Inflation behind rise in people living below poverty line in Lithuania – expert

Gitanas Nausėda
DELFI / Karolina Pansevič

“Inflation is doing its disruptive work. Naturally, living standards are rising in Lithuania, especially the basic services, but they’ve been also rising in the foodstuffs group. People dependent on social benefits or any other state payout, including pensioners, have it a hard time to adjusting to inflation challenges as their income does not rise at the same rate as the prices of basic foodstuffs,” Nausėda told BNS Lithuania.

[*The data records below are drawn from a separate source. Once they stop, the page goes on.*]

Lemma tests_advances env settings code (tcs : list (gmap string pyval)) l st :
  advances st (snd (run_method (execute_code_with_tests env settings code tcs) l st)).
Proof.
  pose proof (loop_advances env settings code tcs 0%nat fresh_suite st) as Hadv.
  destruct (run_loop_effect env settings code tcs 0%nat fresh_suite st)
    as (l' & st' & new & evs & E & _).
  rewrite E in Hadv.
  unfold run_method, execute_code_with_tests, bind, set_local, get_local, ret.
  rewrite E. exact Hadv.
Qed.

Lemma remove_all_advances env (ids : list string) st :
  advances st
    (for_each ids (fun container_id => invoke () (_remove_container env container_id))
              () st).2.
Proof.
  destruct (remove_all_effect env ids () st) as (st' & evs & E & Ht & Hm & Hc & _ & _).
  destruct (remove_all_flags env ids () st st' E) as [Hk Hoff].
  rewrite E. cbn [snd].
  exists evs. split; [done|]. split; [done|]. split; [|split].
  - intros cid Hcid. left. rewrite Hm in Hcid. by case_decide; [destruct Hcid|].
  - intros Hk'. left. congruence.
  - intros Hoff'. specialize (Hoff Hoff'). rewrite Ht in Hoff.
    rewrite <- (app_nil_r (trace st)) in Hoff at 2.
    apply app_inv_head in Hoff. by subst evs.
Qed.

Lemma step_advances env settings st st' :
  step env settings st st' -> advances st st'.
Proof.
  intros [code ti to st0 | code tcs st0 | st0 | st0 | st0].
  - apply execute_advances.
  - apply tests_advances.
  - unfold run_method, cleanup_expired_containers, bind, utcnow, ask, get_self.
    cbv beta iota zeta.
    set (st1 := log_event _ st0).
    set (ids := expired_ids _ _).
    pose proof (remove_all_advances env ids st1) as Hadv.
    destruct (for_each ids _ () st1) as [[r l'] st2]. cbn [snd] in *.
    eapply advances_trans; [|exact Hadv].
    exists [ev UtcNow (env (trace st0) UtcNow)].
    split; [done|]. split; [done|]. split; [by left|]. split; [by left|].
    intros _. by repeat constructor.
  - unfold run_method, start_cleanup_task.
    destruct (client (self st0)) eqn:Hc, (cleanup_task (self st0)) eqn:Hk;
      cbn [andb negb snd]; try apply advances_refl.
    exists []. unfold grows_by. cbn [trace self client containers cleanup_task].
    rewrite app_nil_r, Hc. repeat split; try done; auto.
  - unfold run_method, shutdown, bind, get_self.
    pose proof (remove_all_advances env (map_to_list (containers (self st0))).*1 st0)
      as Hadv.
    destruct (for_each _ _ () st0) as [[r l'] st2]. exact Hadv.
Qed.

Lemma reachable_advances env settings connected st :
  reachable env settings connected st -> advances (boot connected) st.
Proof.
  induction 1 as [|st st' _ IH Hstep]; [apply advances_refl|].
  eapply advances_trans; [exact IH|]. by apply (step_advances env settings).
Qed.

(** X9. A sandbox built without a Docker daemon stays inert through
    every use: it never gets a client, never holds a registry entry,
    never starts the sweep task, and never makes a call other than
    reading a clock. *)
Theorem clientless_sandbox_is_inert env settings st :
  reachable env settings false st ->
  client (self st) = false
  /\ containers (self st) = ∅
  /\ cleanup_task (self st) = false
  /\ Forall (fun e => is_clock e = true) (trace st).
Proof.
  intros Hr. apply reachable_advances in Hr as (evs & Ht & Hc & Hm & Hk & Hq).
  cbn [boot init trace self client containers cleanup_task] in *.
  specialize (Hq eq_refl).
  split; [done|]. split; [|split].
  - apply map_eq. intros cid. rewrite lookup_empty.
    destruct (containers (self st) !! cid) eqn:Hcid; [|done].
    destruct (Hm cid) as [Hin|Hin]; [by rewrite Hcid| |].
    + rewrite lookup_empty in Hin. by destruct Hin.
    + rewrite (created_clocks _ Hq) in Hin. by apply elem_of_nil in Hin.
  - destruct (cleanup_task (self st)); [|done].
    destruct (Hk eq_refl); discriminate.
  - by rewrite Ht.
Qed.

Lemma clientless_sandbox_is_inert_witness :
  Forall (fun e => is_clock e = true)
    (trace (snd (run_method (cleanup_expired_containers (calm "ok")) ()
      (snd (run_method
              (execute_code_with_tests (calm "ok") default_settings
                 "def solution(x): return True" [wants_true])
              fresh_suite (boot false)))))).
Proof.
  eapply (clientless_sandbox_is_inert (calm "ok") default_settings).
  eapply reachable_step; [|apply step_sweep].
  eapply reachable_step; [apply reachable_boot|].
  apply (step_tests (calm "ok") default_settings "def solution(x): return True"
                    [wants_true]).
Defined.

(** X10. Whatever the sandbox has been used for, every id in its
    registry was returned by a [containers.create] that it made and
    that succeeded, the client is present exactly if it was found when
    the sandbox was built, and the sweep task exists only with a
    client. *)
Theorem registry_holds_created_ids env settings connected st :
  reachable env settings connected st ->
  (forall cid, is_Some (containers (self st) !! cid) -> cid ∈ created (trace st))
  /\ client (self st) = connected
  /\ (cleanup_task (self st) = true -> connected = true).
Proof.
  intros Hr. apply reachable_advances in Hr as (evs & Ht & Hc & Hm & Hk & _).
  cbn [boot init trace self client containers cleanup_task] in *.
  split; [|split; [done|]].
  - intros cid Hcid. rewrite Ht. cbn [app].
    destruct (Hm cid Hcid) as [Hin|Hin]; [|done].
    rewrite lookup_empty in Hin. by destruct Hin.
  - intros Hk'. destruct (Hk Hk'); [discriminate|done].
Qed.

In his words, although people’s nominal income is growing, the poverty line is also rising, and due to growing living costs more and more people fail to get over the poverty line.

In order to reduce the number of people living below the poverty threshold, first of all, the share of the GDP distributable via the state budget should be increased and more money should go to social policies aimed at the poorest residents, the expert believes.

“We started indexing social payouts as of 2018 but, as often happens, that indexing is not enough to compensate the loss of the purchasing power 100 percent. The pension indexing should least ensure that pensions do not grow below inflation,” Nausėda said.

Official figures from Statistics Lithuania showed earlier in the day that around 650,000 people, or 22.9 percent, lived below the at-risk-of-poverty threshold in Lithuania last year, up 1 percentage point.

The poverty line stood at 307 euros a month per capita or 644 euros a month for a family of two adults and two children under 14.